# How Do You Know When to Call It?



## seekingAdvice3 (Oct 6, 2008)

I've been back and forth about whether or not I can be happy with my wife. We've been separated now for just over 1 week. Honestly, it's been kind of nice. The house actually stays clean and I don't get all kinds of hell for how much she does around the house, yet it's messy as hell when she's there and easy as pie to keep orderly and clean when she's not there - kind of odd. Nothing else has really changed, I haven't missed her really all that much, maybe because it hasn't been long enough, but I still just have too many memories of how she just isn't the person for me - but it's so hard to call it quits. She's a horrible wife to me, but I'm scared of doing the wrong thing.

Perhaps this is premature, given that we've only been separated for a week, but was just curious how any others have actually known when it was time to call it quits.


----------



## seekingAdvice3 (Oct 6, 2008)

Sometimes I think we just married too young. We were 25 and 24. We've not been married even 2 years and it has been so brutal many many times. I start to think, I'm not even 27 yet and want to actually enjoy the next 5 years or so of my life while I'm still young, good looking and can do lots of things, and I'd have money too. I make a lot but it all goes to our house and supporting my wife while she goes to school - yet she still calls me cheap over and over...


----------



## humpty dumpty (Nov 26, 2008)

have you any children?


----------



## seekingAdvice3 (Oct 6, 2008)

No Children. Honestly, I dont' think I could have children with her, I'd be scared she'd use them against me.


----------



## humpty dumpty (Nov 26, 2008)

I married young 18 had children young but totally love my husband.
Thats the big differents why and how did you fall out of love.
Have you met someone else, or do you just crave to be single again?


----------



## seekingAdvice3 (Oct 6, 2008)

Have not met someone else. It's been a slowly degrading process. My wife emotionally abuses. Calls me cheap, belittles me and makes me feel bad about myself as a husband so I just turn around and do more and more for her and it's just never enough. When we fight she gets out of control (I have def gotten out of control too) - screams things like you ruined my life, threatens me with things like "My ex called me" (which is probably a lie), she's lied to me, but continually calls me a liar and says I've broken her trust. I have lied, but at least admit it. Says she admits she needs to work on things, but hasn't gone to counseling and I've encouraged her to do so for 3 months now. I've been going myself, bending over backwards. She'll also say things like "i clean the entire house" when I'm the one who puts up shelves to organize things better, goes through papers, does the bills, cleans the kitchen, etc. Now that she's actually gone, it's a piece of cake to keep the house clean. She watches tv about 25-30 hours a week, yet complains that she's so busy and I shouldn't stress her out. She pretty much only cleans and picks up after herself when someone is coming over (like she's trying to be someone different to people outside the marriage). Many many many other things where she'll say something that just isn't true and attack me emotionally until I shut down and just give in. I mean I bought a 350,000 beautiful 3bdrm condo in DC, she works 5 hours a week so she can focus on school, we have nice furniture, and yet I'm still called cheap because I ask her to cut back and not eat out so much because we don't have enough money.

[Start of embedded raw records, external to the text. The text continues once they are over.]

Record MailboxEnd := mkEnd {
  end_fsm : ActivationState;
  end_state : State;
  end_dir : D;
  end_effects : list MailboxEffect }.

(** [run_mailbox] *)
Definition run_mailbox (G : Grain) (grain_id : GrainId) (rx : list RecvOutcome) (dir : D)
    : option MailboxEnd :=
  let '(st, res) := on_activate G (grain_default G) in
  let fsm := ActivationState_next Activating
    (match res with FutOk => ActivateSucceeded | FutPanicked => ActivateFailed end) in
  '(fsm, st, effs) ← mailbox_loop fsm st rx;
  let '(fsm, st, effs') :=
    match fsm with
    | Draining =>
        let fsm := ActivationState_next fsm DrainComplete in
        let '(st, _) := on_deactivate G st in
        (ActivationState_next fsm DeactivateComplete, st, [EOnDeactivate])
    | Faulted => (ActivationState_next fsm DeactivateComplete, st, [])
    | other => (other, st, [])
    end in
  Some (mkEnd fsm st (ga_remove dir grain_id) (EOnActivate :: effs ++ effs' ++ [ERemove])).

(** Running a list of handlers one after the other; stops at the first panic and says
    whether there was one. *)
Fixpoint turns (st : State) (msgs : list Envelope) : State * bool * list MailboxEffect :=
  match msgs with
  | [] => (st, false, [])
  | e :: msgs' =>
      let '(st', res) := e st in
      match res with
      | FutPanicked => (st', true, [EHandle st st'])
      | FutOk => let '(st'', p, effs) := turns st' msgs' in (st'', p, EHandle st st' :: effs)
      end
  end.

(** A receive outcome that ends the loop. *)
Definition stops (r : RecvOutcome) : bool :=
  match r with RecvMessage _ => false | _ => true end.
(* ===== verification/ConcurrentDirectory.v ===== *)
(** * The grain directory under concurrency

    [directory.rs] at the grain of its single accesses to shared state.  [Directory] treats every
    operation as one step; here a call of [get_or_insert] is the loads of the draining flag and of the
    limit, the count and the operation on the map's entry, each a step of its own, and [drain] is its
    loops, entry by entry.  The steps of callers, mailboxes and drain interleave freely. *)
From S2P Require Import Prelude CoreTypes Mailbox Directory.

(** ** A caller inside [get_or_insert] *)
Inductive Caller :=
| CStart (g : GrainId)              (** about to load the draining flag *)
| CLookup (g : GrainId)             (** about to look for an existing sender *)
| CFound (g : GrainId) (s : Sender) (** about to test that sender *)
| CLoadMax (g : GrainId)            (** about to load the limit *)
| CLen (g : GrainId) (max : Z)      (** about to compare the count with it *)
| CEntry (g : GrainId)              (** about to lock the entry *)
| CReturned (g : GrainId) (s : Sender).

(** [activations.entry(grain_id)] and the [match] on it, under the lock of the shard; also the
    mailbox it spawned. *)
Definition directory_entry (w : Runtime) (g : GrainId) : Runtime * Sender * option Sender :=
  match activations (rt_dir w) !! g with
  | Some e =>
      if is_closed w (act_sender e) then
        let '(w, sender) := create_channel w in
        (with_activations w (<[g := activation_of g sender]> (activations (rt_dir w))), sender, Some sender)
      else (w, act_sender e, None)
  | None =>
      let '(w, sender) := create_channel w in
      let w := gauge_add w (type_name g) 1 in
      (with_activations w (<[g := activation_of g sender]> (activations (rt_dir w))), sender, Some sender)
  end.

(** The next access of a caller. *)
Definition caller_step (w : Runtime) (c : Caller) : Runtime * Caller * option Sender :=
  match c with
  | CStart g => (w, if draining (rt_dir w) then CLookup g else CLoadMax g, None)
  | CLookup g =>
      match GrainDirectory_get_sender w g with
      | Some s => (w, CFound g s, None)
      | None => let '(w, s) := closed_channel w in (w, CReturned g s, None)
      end
  | CFound g s =>
      if is_closed w s then let '(w, s) := closed_channel w in (w, CReturned g s, None)
      else (w, CReturned g s, None)
  | CLoadMax g => (w, CLen g (max_activations (rt_dir w)), None)
  | CLen g max =>
      (w, if bool_decide (0 < max) && bool_decide (max ≤ Z.of_nat (GrainDirectory_activation_count w))
          then CLookup g else CEntry g, None)
  | CEntry g => let '(w, s, spawned) := directory_entry w g in (w, CReturned g s, spawned)
  | CReturned g s => (w, CReturned g s, None)
  end.

(** A caller that is not interrupted. *)
Fixpoint caller_run (n : nat) (w : Runtime) (c : Caller) : Runtime * Caller :=
  match n with
  | O => (w, c)
  | S n' => let '(w, c, _) := caller_step w c in caller_run n' w c
  end.

(** Without interruption the accesses of a caller are the operation [Directory] describes. *)
Theorem caller_run_agrees w g :
  caller_run 5 w (CStart g) =
    ((GrainDirectory_get_or_insert w g).1, CReturned g (GrainDirectory_get_or_insert w g).2).
Proof.
  unfold GrainDirectory_get_or_insert, live_sender. cbn [caller_run caller_step].
  destruct (draining (rt_dir w)); cbn [caller_run caller_step].
  - destruct (GrainDirectory_get_sender w g) as [s|]; cbn [caller_run caller_step]; [|done].
    by destruct (is_closed w s).
  - destruct (bool_decide (0 < _) && _); cbn [caller_run caller_step].
    + destruct (GrainDirectory_get_sender w g) as [s|]; cbn [caller_run caller_step]; [|done].
      by destruct (is_closed w s).
    + unfold directory_entry. destruct (activations (rt_dir w) !! g) as [e|]; [|done].
      by destruct (is_closed w (act_sender e)).
Qed.

(** ** Callers and mailboxes *)

(** Where a mailbox task is: in its loop; past it, in [on_deactivate]; after it called [remove]; over, its
    receiver dropped. *)
Inductive MailPhase := MRunning | MStopping | MRemoved | MEnded.

Record Conc := mkConc {
  c_rt : Runtime;
  c_callers : list Caller;
  c_mail : gmap Sender (GrainId * MailPhase) }.

Definition caller_grain (c : Caller) : GrainId :=
  match c with
  | CStart g | CLookup g | CFound g _ | CLoadMax g | CLen g _ | CEntry g | CReturned g _ => g
  end.

Definition add_mail (g : GrainId) (spawned : option Sender) (m : gmap Sender (GrainId * MailPhase)) :=
  match spawned with Some s => <[s := (g, MRunning)]> m | None => m end.

Inductive conc_step : Conc → Conc → Prop :=
| cs_call w cs ms g : conc_step (mkConc w cs ms) (mkConc w (CStart g :: cs) ms)
| cs_caller w w' pre c c' post ms spawned :
    caller_step w c = (w', c', spawned) →
    conc_step (mkConc w (pre ++ c :: post) ms) (mkConc w' (pre ++ c' :: post) (add_mail (caller_grain c) spawned ms))
| cs_send w cs ms s d : s ∈ rt_open w → conc_step (mkConc w cs ms) (mkConc (enqueue w s d) cs ms)
| cs_limit w cs ms n : conc_step (mkConc w cs ms) (mkConc (GrainDirectory_set_max_activations w n) cs ms)
| cs_stop w cs ms s g :
    ms !! s = Some (g, MRunning) → conc_step (mkConc w cs ms) (mkConc w cs (<[s := (g, MStopping)]> ms))
| cs_remove w cs ms s g :
    ms !! s = Some (g, MStopping) →
    conc_step (mkConc w cs ms) (mkConc (GrainDirectory_activator_remove w g) cs (<[s := (g, MRemoved)]> ms))
| cs_end w cs ms s g :
    ms !! s = Some (g, MRemoved) →
    conc_step (mkConc w cs ms) (mkConc (end_task false w s) cs (<[s := (g, MEnded)]> ms)).

(** The mailbox [s] has [g]'s state in its hands. *)
Definition holds (ms : gmap Sender (GrainId * MailPhase)) (g : GrainId) (s : Sender) : Prop :=
  ms !! s = Some (g, MRunning) ∨ ms !! s = Some (g, MStopping).

(** A sender a caller carries or has returned belongs to a mailbox of the caller's grain. *)
Definition caller_ok (w : Runtime) (ms : gmap Sender (GrainId * MailPhase)) (c : Caller) : Prop :=
  match c with
  | CFound g s => ∃ p, ms !! s = Some (g, p)
  | CReturned g s => (s < rt_fresh w)%nat ∧ (s ∉ rt_open w ∨ ∃ p, ms !! s = Some (g, p))
  | _ => True
  end.

Record conc_inv (s : Conc) : Prop := {
  ci_dir : directory_inv (c_rt s);
  ci_fresh : ∀ m x, c_mail s !! m = Some x → (m < rt_fresh (c_rt s))%nat;
  ci_open : ∀ m g p, c_mail s !! m = Some (g, p) → p = MEnded ∨ m ∈ rt_open (c_rt s);
  ci_entry : ∀ g m, GrainDirectory_get_sender (c_rt s) g = Some m ↔ holds (c_mail s) g m;
  ci_callers : Forall (caller_ok (c_rt s) (c_mail s)) (c_callers s) }.

Lemma closed_channel_inv w : directory_inv w → directory_inv (closed_channel w).1.
Proof.
  intros Hw. eapply directory_inv_frame; [..|exact Hw]; cbn; [done|done|lia|].
  intros s Hs%Hw. lia.
Qed.

(** A step that keeps the runtime's entries and only adds names. *)
Lemma conc_inv_frame w w' ms cs cs' :
  conc_inv (mkConc w cs ms) → directory_inv w' → rt_open w' = rt_open w → (rt_fresh w ≤ rt_fresh w')%nat →
  activations (rt_dir w') = activations (rt_dir w) → Forall (caller_ok w' ms) cs' →
  conc_inv (mkConc w' cs' ms).
Proof.
  intros [H1 H2 H3 H4 H5] Hd Ho Hf Ha Hc. cbn in *. split; cbn; [done|..|done].
  - intros m x Hm%H2. lia.
  - rewrite Ho. done.
  - intros g m. rewrite <- H4. unfold GrainDirectory_get_sender. by rewrite Ha.
Qed.

Lemma caller_ok_mono w w' ms c :
  caller_ok w ms c → (rt_fresh w ≤ rt_fresh w')%nat →
  (∀ s, (s < rt_fresh w)%nat → s ∈ rt_open w' → s ∈ rt_open w) → caller_ok w' ms c.
Proof.
  destruct c; cbn; try done. intros [Hlt Hs] Hf Ho. split; [lia|]. destruct Hs as [Hs|Hs]; [left|by right].
  intros Hs'. apply Hs. auto.
Qed.

(** The entry of a grain without one, or with a closed one: there is no such one here. *)
Lemma directory_entry_spec s g :
  conc_inv s →
  let '(w', m, spawned) := directory_entry (c_rt s) g in
  match GrainDirectory_get_sender (c_rt s) g with
  | Some m0 => w' = c_rt s ∧ m = m0 ∧ spawned = None
  | None =>
      spawned = Some m ∧ m = rt_fresh (c_rt s) ∧ rt_fresh w' = S m ∧ rt_open w' = {[m]} ∪ rt_open (c_rt s) ∧
      activations (rt_dir w') = <[g := activation_of g m]> (activations (rt_dir (c_rt s))) ∧
      draining (rt_dir w') = draining (rt_dir (c_rt s)) ∧
      max_activations (rt_dir w') = max_activations (rt_dir (c_rt s)) ∧ directory_inv w'
  end.
Proof.
  intros [H1 H2 H3 H4 H5]. unfold directory_entry.
  destruct (activations (rt_dir (c_rt s)) !! g) as [e|] eqn:E.
  - assert (GrainDirectory_get_sender (c_rt s) g = Some (act_sender e)) as He.
    { unfold GrainDirectory_get_sender. by rewrite E. }
    rewrite He. unfold is_closed. rewrite bool_decide_false; [done|]. intros Hn. apply Hn.
    apply H4 in He as [He|He]; apply H3 in He as [He|He]; done.
  - unfold GrainDirectory_get_sender. rewrite E. cbn. split_and!; try done.
    assert (live_sender (c_rt s) g = None) as HL.
    { unfold live_sender, GrainDirectory_get_sender. by rewrite E. }
    pose proof (directory_inv_get_or_insert
      (with_dir (c_rt s) (mkDirectory (activations (rt_dir (c_rt s))) (worker_pools (rt_dir (c_rt s))) false 0)) g) as Hi.
    unfold GrainDirectory_get_or_insert in Hi. cbn in Hi. rewrite E in Hi. cbn in Hi.
    eapply directory_inv_frame; [..|apply Hi]; try done.
    + cbn. intros x [->%elem_of_singleton|Hx%H1]%elem_of_union; lia.
    + eapply directory_inv_frame; [..|exact H1]; try done. apply H1.
Qed.

Lemma caller_ok_mail w ms s x c :
  (∀ g p, ms !! s = Some (g, p) → fst x = g) → caller_ok w ms c → caller_ok w (<[s := x]> ms) c.
Proof.
  intros Hs. destruct x as [gx px].
  assert (∀ m g, (∃ p, ms !! m = Some (g, p)) → ∃ p, <[s := (gx, px)]> ms !! m = Some (g, p)) as Hex.
  { intros m g [p Hp]. destruct (decide (s = m)) as [<-|Hne].
    - specialize (Hs _ _ Hp). cbn in Hs. subst. rewrite lookup_insert_eq. eauto.
    - rewrite lookup_insert_ne by done. eauto. }
  destruct c; cbn; try done; [apply Hex|]. intros [Hlt [?|?]]; (split; [done|]); [by left|right; by apply Hex].
Qed.

Lemma holds_insert ms s x g m :
  holds (<[s := x]> ms) g m ↔ (m = s ∧ (x = (g, MRunning) ∨ x = (g, MStopping))) ∨ (m ≠ s ∧ holds ms g m).
Proof.
  unfold holds. destruct (decide (s = m)) as [<-|Hne].
  - rewrite lookup_insert_eq. naive_solver.
  - rewrite !lookup_insert_ne by done. naive_solver.
Qed.

Lemma caller_step_inv w pre c post ms w' c' spawned :
  conc_inv (mkConc w (pre ++ c :: post) ms) → caller_step w c = (w', c', spawned) →
  conc_inv (mkConc w' (pre ++ c' :: post) (add_mail (caller_grain c) spawned ms)).
Proof.
  intros Hi Hs. pose proof Hi as [H1 H2 H3 H4 [Hpre [Hc Hpost]%Forall_cons]%Forall_app]. cbn in *.
  assert (∀ c', caller_ok w ms c' → conc_inv (mkConc w (pre ++ c' :: post) ms)) as Hsame.
  { intros c1 Hok. eapply conc_inv_frame; [exact Hi|done..|]. apply Forall_app. by repeat constructor. }
  assert (∀ g, conc_inv (mkConc (closed_channel w).1 (pre ++ CReturned g (rt_fresh w) :: post) ms)) as Hclosed.
  { intros g. eapply conc_inv_frame; [exact Hi|by apply closed_channel_inv|done|cbn; lia|done|].
    assert (∀ c, caller_ok w ms c → caller_ok (closed_channel w).1 ms c) as Hmono
      by (intros c1 Hc1; eapply caller_ok_mono; [exact Hc1|cbn; lia|done]).
    apply Forall_app; split; [by eapply Forall_impl|]. constructor; [|by eapply Forall_impl].
    cbn. split; [lia|]. left. intros Hin%H1. lia. }
  destruct c as [g|g|g m|g|g mx|g|g m]; cbn [caller_step] in Hs; simplify_eq/=; auto.
  - apply Hsame. by destruct (draining _).
  - destruct (GrainDirectory_get_sender w g) as [m|] eqn:E; simplify_eq/=; [|apply Hclosed].
    apply Hsame. apply H4 in E as [E|E]; cbn; eauto.
  - destruct (is_closed w m); simplify_eq/=; [apply Hclosed|]. apply Hsame. cbn. destruct Hc as [p Hp]. eauto.
  - apply Hsame. by destruct (_ && _).
  - pose proof (directory_entry_spec _ g Hi) as He. cbn [c_rt] in He.
    destruct (directory_entry w g) as [[w1 m] sp]. simplify_eq/=.
    destruct (GrainDirectory_get_sender w g) as [m0|] eqn:E.
    + destruct He as (-> & -> & ->). cbn. apply Hsame. apply H4 in E as [E|E]; cbn; eauto.
    + destruct He as (-> & -> & Hf & Ho & Ha & _ & _ & Hd). cbn.
      assert (ms !! rt_fresh w = None) as Hnew.
      { destruct (ms !! rt_fresh w) eqn:Em; [|done]. apply H2 in Em. lia. }
      assert (∀ c, caller_ok w ms c → caller_ok w' (<[rt_fresh w := (g, MRunning)]> ms) c) as Hmono.
      { intros c1 Hc1. apply caller_ok_mail; [intros ??; by rewrite Hnew|].
        eapply caller_ok_mono; [exact Hc1|lia|]. rewrite Ho. intros s' Hs'. rewrite elem_of_union, elem_of_singleton.
        intros [->|?]; [lia|done]. }
      split; cbn; [done|..].
      * intros m x. rewrite lookup_insert. case_decide; [intros; lia|intros Hm%H2; lia].
      * intros m g' p. rewrite Ho, elem_of_union, elem_of_singleton, lookup_insert.
        case_decide as Hm; [right; by left|]. intros [?|?]%H3; auto.
      * intros g' m. rewrite holds_insert. unfold GrainDirectory_get_sender. rewrite Ha, lookup_insert.
        case_decide as Hg.
        -- cbn. subst g'. split; [intros [= <-]; naive_solver|]. intros [[-> _]|[_ Hh%H4]]; [done|congruence].
        -- fold (GrainDirectory_get_sender w g'). rewrite H4.
           assert (holds ms g' m → m ≠ rt_fresh w) by (unfold holds; intros [Hm|Hm] ->; congruence).
           naive_solver.
      * apply Forall_app; split; [by eapply Forall_impl|]. constructor; [|by eapply Forall_impl].
        cbn. split; [lia|]. right. exists MRunning. by rewrite lookup_insert_eq.
Qed.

I even filled out her application and wrote her essay to get her into college, and then her first semester she got 2 C's and she never spoke to me about it AT ALL. I asked her if she wanted to talk about it because she is planning on taking 18 credits and maybe we should rearrange our plans. she said no, I don't want to talk, I'm taking 18 credits so I can graduate. I said "well if you graduate with a 2.7 you're going to have a tough time getting a job" She said FIRMLY and angrily "I'll GET A JOB"

UGH!!!!!!!!! sorry for venting. please weigh in.


----------



## seekingAdvice3 (Oct 6, 2008)

Also, at this point I AM CRAVING meeting someone else, but what can one expect when you're so hurt, destroyed and dissapointed in the person you thought would bloom into a loving, nurturing wife who would go after life and enjoy it.


----------



## overitnolove (Dec 5, 2008)

Sounds like you need to consider a longer separation and that you need to find the courage to say all of the things you've written here, to her.

My case is more difficult because I was doing everything and separated from my H but now he is trying really, really hard, and I just don't know. I'm not happy, but maybe that's because these things take ages to get over...


----------



## Blanca (Jul 25, 2008)

The bottom line is, if she wont go to counseling things will not get better. She's just going to keep spinning her wheels creating the same emotional dysfunction. With both of you in counseling, there's a chance. I think you outta tell her, go to counseling or you leave. That's the arrangement i have with my H.


----------